1.3.What are Big Data sources?
Big data is not new. Most of the big data sources existed before, but the scale we use and apply them today has changed.
Big data is often boiled down to a few varieties of data generated by machines, people, and organizations. Machine generated data are data generated from real time sensors in industrial machinery or vehicles that logs that track user behaviour online, environmental sensors or personal health trackers, and many other sense data resources. Human generated data are data produced by the vast amount of social media data, status updates, tweets, photos and media. Organizational generated data are more traditional types of data, including transaction information in databases and structured data open stored in data warehouses.
Big data can be structured, semi-structured, or unstructured. Real value often comes from the combination of these streams of big data sources with each other and analysing them to generate new insights, which then goes back into being big data themselves.
1.3.1. Machine Generated Data
Machine data is the largest source of big data and the most complex. Machines collect data 24/7 via their built-in sensors, both at personal and industrial scales. And thus, they are the largest of all the big data sources. In general, we call machines that provide some type of sensing capability, smart.

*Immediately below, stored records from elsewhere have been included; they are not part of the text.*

Lemma legacySettled_missingPatch c :
  legacySettled c = true -> legacySettled (normalizeMissingPatch c) = true.
Proof.
  destruct c as [| | | | |fs]; try done. intros Hs.
  rewrite normalizeMissingPatch_eq.
  destruct (isStr (get "type" fs) "batch" && isArray (get "commands" fs)).
  - destruct (get "commands" fs) as [[| | | |inner|]|]; try done.
    revert Hs. apply legacySettled_agree; intros; by rewrite ?get_set_ne.
  - destruct (isUpdateCommand fs) eqn:Hu; [|done]. cbv zeta.
    match goal with |- legacySettled (match ?p with _ => _ end) = true =>
      destruct p as [|kv patch']; [done|] end.
    revert Hs. apply legacySettled_agree.
    + rewrite get_set_ne by done. by rewrite !get_remove_ne.
    + rewrite get_set_ne by done. by rewrite !get_remove_ne.
    + intros _. rewrite !get_set_ne by done. by rewrite !get_remove_ne.
    + intros Hadd _. exfalso. unfold isUpdateCommand in Hu.
      destruct (get "type" fs) as [[| | |ty| |]|]; try done. simpl in *.
      apply orb_true_iff in Hadd as [->%String.eqb_eq| ->%String.eqb_eq];
        discriminate.
Qed.

Lemma normalizeShapesInObject_truthy o :
  truthy (Some o) = true -> truthy (Some (normalizeShapesInObject o)) = true.
Proof.
  destruct o as [| | | | |fs]; try done. simpl.
  by destruct (get "shapes" fs) as [[| | | | |]|].
Qed.

Lemma legacySettled_shapes c c' :
  normalizeShapesOfCommand c = Some c' ->
  legacySettled c = true -> legacySettled c' = true.
Proof.
  destruct c as [| | | | |fs]; try (by intros [= <-]).
  cbn [normalizeShapesOfCommand].
  destruct ((isStr (get "type" fs) "add_preview_object"
             || isStr (get "type" fs) "add_object")
            && truthy (get "object" fs)) eqn:Hadd.
  - intros [= <-].
    apply legacySettled_agree; try (intros; by rewrite ?get_set_ne).
    intros _ _. rewrite get_set_eq.
    apply andb_true_iff in Hadd as [_ Ho].
    destruct (get "object" fs) as [o|]; [|done].
    by apply normalizeShapesInObject_truthy.
  - destruct ((isStr (get "type" fs) "update_preview_object"
               || isStr (get "type" fs) "update_object")
              && truthy (match get "patch" fs with
                         | Some JNull | None => None
                         | Some p => prop p "shapes"
                         end)); [|by intros [= <-]].
    destruct (get "patch" fs) as [[| | | | |patch]|]; try discriminate.
    destruct (get "shapes" patch) as [[| | | |shapes|]|]; try discriminate.
    intros [= <-]. apply legacySettled_agree; intros; by rewrite ?get_set_ne.
Qed.

(** *** The target repair, after the later steps *)

Lemma retarget_fixed_agree fs fs' :
  get "id" fs' = get "id" fs ->
  get "objectId" fs' = get "objectId" fs ->
  get "object_id" fs' = get "object_id" fs ->
  retarget fs = fs -> retarget fs' = fs'.
Proof.
  intros Hi Ha Hb Hfix.
  destruct (retarget_no_aliases fs) as [A B]. rewrite Hfix in A, B.
  assert (C : forall t, targetOf fs = Some t -> get "id" fs = Some (JStr t)).
  { intros t Ht. rewrite <- Hfix at 1. by rewrite get_id_retarget, Ht. }
  assert (Ht : targetOf fs' = targetOf fs).
  { unfold targetOf. by rewrite Hi, Ha, Hb. }
  unfold retarget. rewrite Ht.
  assert (X : match targetOf fs with
              | Some target => set "id" (JStr target) fs'
              | None => fs'
              end = fs').
  { destruct (targetOf fs) as [t|] eqn:E; [|done].
    apply set_same. rewrite Hi. by apply C. }
  rewrite X. rewrite (remove_absent "objectId") by congruence.
  apply remove_absent. congruence.
Qed.

Lemma requiresTargetId_agree fs fs' :
  get "type" fs' = get "type" fs -> requiresTargetId fs' = requiresTargetId fs.
Proof. unfold requiresTargetId. by intros ->. Qed.

Lemma update_requires_target fs :
  isUpdateCommand fs = true -> requiresTargetId fs = true.
Proof.
  unfold isUpdateCommand, requiresTargetId.
  destruct (get "type" fs) as [[| | |ty| |]|]; try done. simpl.
  intros [->%String.eqb_eq| ->%String.eqb_eq]%orb_true_iff; reflexivity.
Qed.

Lemma add_is_plain fs :
  isStr (get "type" fs) "add_preview_object"
  || isStr (get "type" fs) "add_object" = true ->
  requiresTargetId fs = false /\ isStr (get "type" fs) "batch" = false /\
  isUpdateCommand fs = false.
Proof.
  unfold isUpdateCommand, requiresTargetId.
  destruct (get "type" fs) as [[| | |ty| |]|]; try done. simpl.
  intros [->%String.eqb_eq| ->%String.eqb_eq]%orb_true_iff; done.
Qed.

There are three main properties of smart devices based on what they do with sensors and things they encapsulate. They can connect to other devices or networks, they can execute services and collect data autonomously and also they have some knowledge of the environment. The widespread availability of the smart devices and their interconnectivity led to a new term “The Internet of Things”.

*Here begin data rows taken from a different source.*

Lemma alloc_slots (o : obj) (s s1 : world) (r : outcome value) :
  alloc o s = (r, s1) -> same_slots s s1.
Proof. apply on_heap_slots. Qed.

Lemma resolve_token_slots (t : token) (s s1 : world) (r : outcome value) :
  resolve_token t s = (r, s1) -> same_slots s s1.
Proof.
  assert (HD : forall s r s1, dependencies_getDb s = (r, s1) -> same_slots s s1).
  { apply call_slots. intros s0 r0 s2. apply alloc_slots. }
  assert (HR : forall s r s1,
             Repository_getInstance s = (r, s1) -> same_slots s s1).
  { apply call_slots. apply bind_slots; [exact HD |].
    intros a s0 r0 s2. apply alloc_slots. }
  destruct t; [apply HD | apply HR |].
  apply call_slots. apply bind_slots; [exact HR |].
  intros a s0 r0 s2. apply alloc_slots.
Qed.

(** What a factory of the module returns is a reference to the object it
    has just built. *)
Lemma original_ref (t : token) (s s1 : world) (v : value) :
  original t s = (Ret v, s1) -> exists l, v = VRef l.
Proof.
  destruct t; simpl.
  - unfold getPlaceholderForRealDB, alloc, on_heap, alloc_in.
    intro H. inversion H. eauto.
  - unfold new_Repository, bind.
    destruct (dependencies_getDb s) as [[db | e | ] s0]; try discriminate.
    unfold alloc, on_heap, alloc_in. intro H. inversion H. eauto.
  - unfold new_Service, bind.
    destruct (Repository_getInstance s) as [[db | e | ] s0]; try discriminate.
    unfold alloc, on_heap, alloc_in. intro H. inversion H. eauto.
Qed.

Lemma memoized_not_undefined (t : token) (s s1 : world) (v : value) :
  memoize (cached t) (original t) s = (Ret v, s1) -> v <> VUndefined.
Proof.
  unfold memoize. destruct (is_undefined (rd (cached t) s)) eqn:Hu.
  - destruct (original t s) as [[v0 | e | ] s0] eqn:E; try discriminate.
    simpl. rewrite cached_rd_wr. intro H. inversion H; subst.
    destruct (original_ref _ _ E) as [l ->]. discriminate.
  - intro H. inversion H; subst. now apply not_undefined.
Qed.

(** Once a memoized resolver of the module has returned, calling it again
    returns the same reference and changes nothing: not the heap, not a
    cell. *)
Lemma module_singleton (t : token) (s s1 : world) (v : value) :
  slot t s = Memoized ->
  resolve_token t s = (Ret v, s1) ->
  forall n, calls (resolve_token t) n s1 = (repeat (Ret v) n, s1).
Proof.
  intros Hs H. apply calls_fixed.
  pose proof (resolve_token_slots _ _ H t) as Hs1. rewrite Hs in Hs1.
  rewrite resolve_token_call in *.
  rewrite (call_memoized _ _ _ Hs) in H.
  rewrite (call_memoized _ _ _ Hs1).
  apply (memoize_stable (cached t) (original t) (cached_rd_wr t) _ H).
  apply (memoized_not_undefined _ _ H).
Qed.

(** *** Building the graph *)

(** The state after [Service.getInstance()] built a [Repository] and a
    [Service] on top of the database [db], from the state [s1] in which
    the database was obtained. *)
Lemma wire_service (s s1 : world) (db : value) :
  slotRepository s = Memoized -> slotService s = Memoized ->
  cachedRepository s = VUndefined -> cachedService s = VUndefined ->
  dependencies_getDb s = (Ret db, s1) ->
  Service_getInstance s =
  (Ret (VRef (S (List.length (heap s1)))),
   World (heap s1 ++ [ORepository db; OService (VRef (List.length (heap s1)))])
         (slotDb s1) Memoized Memoized
         (cachedDb s1) (VRef (List.length (heap s1)))
         (VRef (S (List.length (heap s1))))).
Proof.
  intros HsR HsS HcR HcS Hdb.
  pose proof (resolve_token_slots Database _ Hdb) as Hslots.
  pose proof (Hslots Repository) as HsR1. pose proof (Hslots Service) as HsS1.
  simpl in HsR1, HsS1. rewrite HsR in HsR1. rewrite HsS in HsS1.
  unfold Service_getInstance, call. simpl. rewrite HsS.
  unfold memoize. simpl. rewrite HcS. simpl.
  unfold new_Service, bind, Repository_getInstance, call. simpl. rewrite HsR.
  unfold memoize. simpl. rewrite HcR. simpl.
  unfold new_Repository, bind. rewrite Hdb.
  unfold alloc, on_heap, alloc_in, with_heap. simpl.
  rewrite HsR1, HsS1, length_app, <- app_assoc. simpl.
  replace (List.length (heap s1) + 1) with (S (List.length (heap s1))) by lia.
  reflexivity.
Qed.

Lemma nth_error_end (A : Type) (l : list A) (a : A) (rest : list A) :
  nth_error (l ++ a :: rest) (List.length l) = Some a.
Proof. rewrite nth_error_app2 by lia. now rewrite Nat.sub_diag. Qed.

Lemma nth_error_end1 (A : Type) (l : list A) (a b : A) (rest : list A) :
  nth_error (l ++ a :: b :: rest) (S (List.length l)) = Some b.
Proof.
  rewrite nth_error_app2 by lia.
  now replace (S (List.length l) - List.length l) with 1 by lia.
Qed.

Lemma Database_query_grow (h more : list obj) (db : value) (q : string)
      (rows : list row) :
  Database_query h db q = Ret rows ->
  Database_query (h ++ more) db q = Ret rows.
Proof.
  unfold Database_query. destruct db; try discriminate.
  destruct (nth_error h l) as [o |] eqn:E; try discriminate.
  rewrite nth_error_app1 by (apply nth_error_Some; congruence).
  now rewrite E.
Qed.

(** [get] on a [Service] that sits on a [Repository] that sits on [db]
    returns the first row of what [db] answers. *)
Lemma get_through (h : list obj) (db : value) (id : Z) (rows : list row) :
  Database_query h db (sql id) = Ret rows ->
  Service_get (h ++ [ORepository db; OService (VRef (List.length h))])
              (VRef (S (List.length h))) id = Ret (first_row rows).
Proof.
  intro Hq. unfold Service_get. rewrite nth_error_end1.
  unfold invoke_get. rewrite nth_error_end.
  unfold Repository_get. rewrite nth_error_end.
  now rewrite (Database_query_grow _ _ _ _ Hq).
Qed.

(** A test that resolves the service and asks it for a row gets the first
    row of the database that [dependencies.getDb()] hands out. *)
Lemma test_real_through (s s1 : world) (db : value) (id : Z)
      (rows : list row) :
  slotRepository s = Memoized -> slotService s = Memoized ->
  cachedRepository s = VUndefined -> cachedService s = VUndefined ->
  dependencies_getDb s = (Ret db, s1) ->
  Database_query (heap s1) db (sql id) = Ret rows ->
  fst (test_real id s) = Ret (first_row rows).
Proof.
  intros HsR HsS HcR HcS Hdb Hq. unfold test_real, bind.
  rewrite (wire_service _ HsR HsS HcR HcS Hdb).
  unfold get_of. simpl. now apply get_through.
Qed.

(** ** Mutually dependent classes *)

Section CycleFacts.
Import Cycle.
Variable deps : class -> list class.
Variables X Y : class.
Hypothesis X_needs_Y : In Y (deps X).
Hypothesis Y_needs_X : In X (deps Y).

Lemma defaults_ends (getInstance : class -> M state value) :
  (forall c s, unresolved X Y s ->
               ends X Y (getInstance c s) (c <> X /\ c <> Y)) ->
  forall ds s, unresolved X Y s ->
               ends X Y (defaults getInstance ds s) (~ In X ds /\ ~ In Y ds).
Proof.
  intros Hcall ds. induction ds as [| d rest IH]; intros s Hs.
  - split; [right | exact Hs]. simpl. split; [tauto | eauto].
  - cbn [defaults]. unfold bind at 1.
    destruct (Hcall d s Hs) as [Hd Hs1].
    destruct (getInstance d s) as [r s1]. cbn [fst snd] in *.
    destruct Hd as [-> | [[HdX HdY] [v ->]]].
    + split; [now left | exact Hs1].
    + unfold bind at 1. destruct (IH s1 Hs1) as [Hr Hs2].
      destruct (defaults getInstance rest s1) as [r2 s2].
      cbn [fst snd] in *.
      destruct Hr as [-> | [[HrX HrY] [vs ->]]].
      * split; [now left | exact Hs2].
      * split; [right | exact Hs2]. unfold ret. cbn [fst].
        split; [| eauto]. simpl. split; intros [E | E]; congruence || tauto.
Qed.

Lemma getInstance_ends (depth : nat) :
  forall c s, unresolved X Y s ->
              ends X Y (getInstance deps depth c s) (c <> X /\ c <> Y).
Proof.
  induction depth as [| k IH]; intros c s Hs.
  - split; [now left | exact Hs].
  - cbn [getInstance]. unfold memoize. cbn [rd cachedOf].
    destruct (is_undefined (cache s c)) eqn:Hu.
    + unfold bind.
      destruct (@defaults_ends (getInstance deps k) IH (deps c) s Hs)
        as [Hd Hs1].
      destruct (defaults (getInstance deps k) (deps c) s) as [r s1].
      cbn [fst snd] in *.
      destruct Hd as [-> | [[HnX HnY] [vs ->]]].
      * split; [now left | exact Hs1].
      * assert (HcX : c <> X) by (intros ->; contradiction).
        assert (HcY : c <> Y) by (intros ->; contradiction).
        unfold construct, ends. cbn.
        split; [right; split; eauto |].
        destruct Hs1 as [H1 H2]. split; cbn.
        -- now rewrite (proj2 (String.eqb_neq c X) HcX).
        -- now rewrite (proj2 (String.eqb_neq c Y) HcY).
    + unfold ends. cbn [fst snd]. split; [right | exact Hs].
      destruct Hs as [H1 H2].
      split; [split; intros -> | eauto]; congruence || simpl in *.
      * rewrite H1 in Hu. discriminate.
      * rewrite H2 in Hu. discriminate.
Qed.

A Boeing 747 produces huge amounts of data at every flight. Some of the sensors that contribute to this amount of data generated on a plane are accelerometers that measure turbulence and many other sensors built into the engines for temperature, pressure plus many other measurable factors to detect engine malfunctions. Constant real-time analysis of all the data collected provides help monitoring and problem detection at approximately 12,000 meters above ground. This type of analytical processing is called in-situ. Previously, in traditional relational database management systems, data was often moved to computational space for processing. In Big Data space In-Situ means bringing the computation to where data is located or, in this case, generated. A key feature of these types of real-time notifications is that they enable real-time actions.
Using such a capability would require a different approach of application. If there are plans to incorporate Big Data driven insights into an organization, defining a new strategy is necessary. Most Big Data centric businesses have updated their culture to be more real-time action oriented, refining real-time processes to handle anything from customer relations and fraud detection, to system monitoring and control. In addition, such volumes of real-time data and analytical operations that need to take place require an increased use of scalable computing systems, which need to be a part of the planning for an organizational Big Data strategy.
SCADA stands for Supervisory Control and Data Acquisition. SCADA is a type of industrial control system for remote monitoring and control of industrial processes that exists in the physical world, potentially including multiple sites, many types of sensors. SCADA systems can even be used in smart building applications to monitor and control heating, ventilation and air conditioning (HVAC systems), access, and energy consumption. The management of these processes once the trends, patterns, and anomalies are identified in real-time needs to be decided in the Big Data case.